/---
Lemma crawl_rows_app url_column rows1 rows2 :
  forall acc w,
    crawl_rows E html_parser url_column (rows1 ++ rows2) acc w
    = match crawl_rows E html_parser url_column rows1 acc w with
      | (Ok acc1, w1) => crawl_rows E html_parser url_column rows2 acc1 w1
      | (Raise e, w1) => (Raise e, w1)
      end.
Proof.
  induction rows1 as [|row rows1 IH]; intros acc w; simpl; [done|].
  destruct (row !! url_column) as [url|]; [|done].
  destruct (crawl_cases url w) as (d & -> & _).
  by destruct (bool_decide (d = ∅)); rewrite IH.
Qed.

(** X5. The rows are processed one after the other and independently:
    the rows [rows1 ++ rows2] give the records of [rows1] followed by
    the records of [rows2], the second part being run in the world the
    first part leaves. *)
Theorem batch_of_two_parts url_column rows1 rows2 w out1 w1 out2 w2 :
  crawl_rows E html_parser url_column rows1 [] w = (Ok out1, w1) ->
  crawl_rows E html_parser url_column rows2 [] w1 = (Ok out2, w2) ->
  crawl_rows E html_parser url_column (rows1 ++ rows2) [] w = (Ok (out1 ++ out2), w2).
Proof.
  intros H1 H2. rewrite crawl_rows_app, H1, crawl_rows_acc, H2. done.
Qed.

End Batch.

(** ** Further properties of the discovery *)

Section Discovery.

Local Open Scope list_scope.

Context {World : Type}.
Variable E : Env World.
Variable html_parser : string -> Bs4.node.

Import Py.

(** X6. With [max_pages] zero or negative the discovery returns the
    empty list and makes no request. *)
Theorem no_page_no_request subject max_pages w :
  max_pages <= 0 ->
  crawl_openlibrary_books_by_subject (recording E) html_parser subject max_pages (w, [])
  = (Ok [], (w, [])).
Proof.
  intros H. unfold crawl_openlibrary_books_by_subject. by rewrite seqZ_nil.
Qed.



(** The body of the loop over the items, in terms of the title link. *)
Lemma book_of_item_link item :
  book_of_item item
  = match title_link_of item with
    | None => Ok None
    | Some link =>
        bind (Bs4.getitem link "href") (fun href =>
        Ok (Some (<[ "book_url" := "https://openlibrary.org" +:+ href ]>
                   (<[ "work_key" := work_key_of href ]>
                      {[ "title" := text_of link ]}))))
    end.
Proof.
  unfold book_of_item, title_link_of.
  destruct (match Bs4.find "h3" [] item with
            | Some h3 => Bs4.find "a" [] h3
            | None => None
            end); [done|].
  by destruct (Bs4.find "a" _ item).
Qed.





End Discovery.

(** ** Trimmed text and clean keys *)

Module TrimFacts.
Import Py PyFacts SplitFacts.

Lemma lstrip_start s : starts_in Re.Space (lstrip s) = false.
Proof.
  induction s as [|c s IH]; [done|]. simpl.
  destruct (isspace c) eqn:Hc; [done|]. unfold starts_in. simpl. exact Hc.
Qed.

Lemma rstrip_start s :
  starts_in Re.Space s = false -> starts_in Re.Space (rstrip s) = false.
Proof.
  destruct s as [|c s]; [done|]. unfold starts_in. simpl. intros Hc.
  destruct (rstrip s); [by rewrite Hc|]; simpl; exact Hc.
Qed.

Lemma rstrip_end s : from_option isspace false (after None (rstrip s)) = false.
Proof.
  induction s as [|c s IH]; [done|]. simpl.
  destruct (rstrip s) as [|a t].
  - by destruct (isspace c) eqn:Hc.
  - exact IH.
Qed.

(** What [strip] returns is trimmed. *)
Lemma strip_trimmed s : trimmed (strip s).
Proof.
  split; [apply rstrip_start, lstrip_start | apply rstrip_end].
Qed.

Lemma text_of_trimmed e : trimmed (text_of e).
Proof. apply strip_trimmed. Qed.


Lemma segment_free s :
  free_of "/" (segment s) = true /\ free_of "?" (segment s) = true.
Proof.
  induction s as [|a s [IH1 IH2]]; [done|]. simpl.
  destruct (Ascii.eqb a "/") eqn:H1; [done|].
  destruct (Ascii.eqb a "?") eqn:H2; [done|].
  simpl. by rewrite H1, H2, IH1, IH2.
Qed.

(** The work key is empty or the segment after an occurrence of
    [/works/]. *)
Lemma work_key_of_cases href :
  work_key_of href = EmptyString \/ exists tail, work_key_of href = segment tail.
Proof.
  unfold work_key_of. destruct (contains "/works/" href) eqn:H; [|by left].
  right.
  destruct (split_fuel_last _ _ (String.length href) href (le_n _) H)
    as (pre & tail & Hh & Ht & Hl).
  exists tail. unfold split at 3. rewrite Hl.
  by rewrite !first_split, segment_before.
Qed.

End TrimFacts.

Section Keys.

Import Py TrimFacts.

(** X8. A work key never holds a path separator nor a question mark,
    whatever the link it is read from. *)
Theorem work_key_is_clean href :
  free_of "/" (work_key_of href) = true /\ free_of "?" (work_key_of href) = true.
Proof.
  destruct (work_key_of_cases href) as [-> | [tail ->]]; [done|].
  apply segment_free.
Qed.

End Keys.

Section Summaries.

Local Open Scope list_scope.

Context {World : Type}.
Variable E : Env World.
Variable html_parser : string -> Bs4.node.

Import Py TrimFacts.

Lemma book_of_item_shape item book :
  book_of_item item = Ok (Some book) -> summary_shape book.
Proof.
  rewrite book_of_item_link.
  destruct (title_link_of item) as [link|]; [|done].
  destruct (Bs4.getitem link "href") as [href|]; [|done]. simpl.
  intros [= <-]. split.
  - unfold summary_keys. rewrite !dom_insert_L, dom_singleton_L. simpl. set_solver.
  - exists (text_of link), href.
    split; [by rewrite !lookup_insert_ne, lookup_singleton_eq|].
    split; [apply text_of_trimmed|].
    split; [by rewrite lookup_insert_eq|].
    by rewrite lookup_insert_ne, lookup_insert_eq.
Qed.

Lemma page_books_of_Forall (P : gmap string string -> Prop) book_items :
  forall acc l,
    (forall item book, book_of_item item = Ok (Some book) -> P book) ->
    Forall P acc ->
    page_books_of book_items acc = Ok l ->
    Forall P l.
Proof.
  induction book_items as [|item items IH]; intros acc l HP Hacc H; simpl in H.
  - by injection H as <-.
  - destruct (book_of_item item) as [[book|]|] eqn:Hitem; [| |done].
    + eapply IH; [done| |exact H]. apply Forall_app. split; [done|].
      constructor; [|done]. by eapply HP.
    + by eapply IH.
Qed.

Lemma crawl_pages_Forall (P : gmap string string -> Prop) subject pages :
  forall acc w books w',
    (forall item book, book_of_item item = Ok (Some book) -> P book) ->
    Forall P acc ->
    crawl_pages E html_parser subject pages acc w = (Ok books, w') ->
    Forall P books.
Proof.
  induction pages as [|page pages IH]; intros acc w books w' HP Hacc H;
    cbn [crawl_pages] in H.
  - by injection H as <- <-.
  - destruct (get_page E html_parser _ w) as [[soup|] w1]; [|by eapply IH].
    destruct (book_items_of soup) as [|item items]; [by injection H as <- <-|].
    destruct (page_books_of (item :: items) []) as [page_books|] eqn:Hb; [|done].
    eapply IH; [done| |exact H]. apply Forall_app. split; [done|].
    eapply page_books_of_Forall; [exact HP | constructor | exact Hb].
Qed.

(** X9. Every record of the discovery has exactly the keys [title],
    [work_key] and [book_url]; its title is trimmed, its URL is the origin
    of the site followed by the link of the item, and its work key is read
    from that same link. *)
Theorem summaries_have_one_shape subject max_pages w books w' :
  crawl_openlibrary_books_by_subject E html_parser subject max_pages w = (Ok books, w') ->
  Forall summary_shape books.
Proof.
  intros H. eapply crawl_pages_Forall; [|constructor|exact H].
  apply book_of_item_shape.
Qed.

End Summaries.

(** ** Pauses, more pages, and the two crawlers in a row *)

Section Pipeline.

Local Open Scope list_scope.

Context {World : Type}.
Variable E : Env World.
Variable html_parser : string -> Bs4.node.

Import Py.









End Pipeline.

(** ** The year of first publication *)

Module YearFacts.
Import Py Re PyFacts ReFacts SearchFacts.









End YearFacts.

Section Fields.

Import Py TrimFacts YearFacts.





End Fields.

(** ** The numbers of a detail record *)

Module NumberFacts.
Import Py PyFacts PatternFacts.







Lemma str_inj a b : str a = str b -> a = b.
Proof.
  unfold str. intros H.
  assert (Hnn : forall z, Z.to_int z <> Decimal.Pos Decimal.Nil
                          /\ Z.to_int z <> Decimal.Neg Decimal.Nil).
  { intros [|p|p]; simpl; split; try done; intros [= Hp];
      by apply DecimalPos.Unsigned.to_uint_nonnil in Hp. }
  apply (f_equal NilZero.int_of_string) in H.
  rewrite !NilZero.isi in H by apply Hnn.
  injection H as H. by apply DecimalZ.to_int_inj.
Qed.

End NumberFacts.

Section Numbers.

Import Py NumberFacts.


(** X16. The search URLs of two pages are the same only when the pages
    are: each page number of a discovery is requested at an address of
    its own. *)
Theorem search_urls_differ subject page page' :
  search_url subject page = search_url subject page' -> page = page'.
Proof.
  unfold search_url. intros H.
  do 3 apply String.app_inj in H. by apply str_inj.
Qed.

End Numbers.

(** ** The added properties on small inputs *)

Local Open Scope string_scope.
Local Open Scope Z_scope.

(** The first results page of the sample site gives the sample summaries. *)
Lemma sample_discovery :
  crawl_openlibrary_books_by_subject pipeline_site sample_parser "science_fiction" 1 0%nat
  = (Py.Ok discovered_rows, 1%nat).
Proof. vm_compute. reflexivity. Qed.

Lemma no_column_witness :
  (csv_read sample_site "nowhere.csv" 0%nat = (None, 0%nat)
   \/ exists fieldnames rows,
        csv_read sample_site "nowhere.csv" 0%nat = (Some (fieldnames, rows), 0%nat)
        /\ "book_url" ∉ fieldnames)
  /\ crawl_book_details_from_csv (recording sample_site) sample_parser
       "nowhere.csv" "book_url" (0%nat, [])
     = ([], (0%nat, [])).
Proof.
  assert (H : csv_read sample_site "nowhere.csv" 0%nat = (None, 0%nat)
              \/ exists fieldnames rows,
                   csv_read sample_site "nowhere.csv" 0%nat
                   = (Some (fieldnames, rows), 0%nat)
                   /\ "book_url" ∉ fieldnames) by (left; reflexivity).
  split; [exact H|].
  exact (no_request_without_the_column sample_site sample_parser
           "nowhere.csv" "book_url" 0%nat 0%nat H).
Defined.

Lemma row_default_witness :
  csv_read pipeline_site "urls.csv" 0%nat = (Some (["book_url"], url_rows), 0%nat)
  /\ Forall (fun row : gmap string string => row !! "title" = None) url_rows
  /\ Forall (fun row : gmap string string => row !! "work_key" = None) url_rows
  /\ Forall (fun d : gmap string pyval =>
               d !! "original_title" = Some (VStr EmptyString)
               /\ d !! "work_key" = Some (VStr EmptyString))
       (crawl_book_details_from_csv pipeline_site sample_parser
          "urls.csv" "book_url" 0%nat).1.
Proof.
  assert (Ht : Forall (fun row : gmap string string => row !! "title" = None) url_rows)
    by (repeat constructor).
  assert (Hk : Forall (fun row : gmap string string => row !! "work_key" = None) url_rows)
    by (repeat constructor).
  split; [reflexivity|]. split; [exact Ht|]. split; [exact Hk|].
  exact (missing_row_columns_default_to_empty pipeline_site sample_parser
           "urls.csv" "book_url" 0%nat _ url_rows 0%nat eq_refl Ht Hk).
Defined.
\---
EXERCISE DESCRIPTION: Your answer should be the lines of the listing above between the line holding "induction pages as" and the line holding "[work_key] and [book_url];", inclusive, restated word for word and alone.

EXERCISE RESPONSE:
  induction pages as [|page pages IH]; intros acc w books w' HP Hacc H;
    cbn [crawl_pages] in H.
  - by injection H as <- <-.
  - destruct (get_page E html_parser _ w) as [[soup|] w1]; [|by eapply IH].
    destruct (book_items_of soup) as [|item items]; [by injection H as <- <-|].
    destruct (page_books_of (item :: items) []) as [page_books|] eqn:Hb; [|done].
    eapply IH; [done| |exact H]. apply Forall_app. split; [done|].
    eapply page_books_of_Forall; [exact HP | constructor | exact Hb].
Qed.

(** X9. Every record of the discovery has exactly the keys [title],
    [work_key] and [book_url]; its title is trimmed, its URL is the origin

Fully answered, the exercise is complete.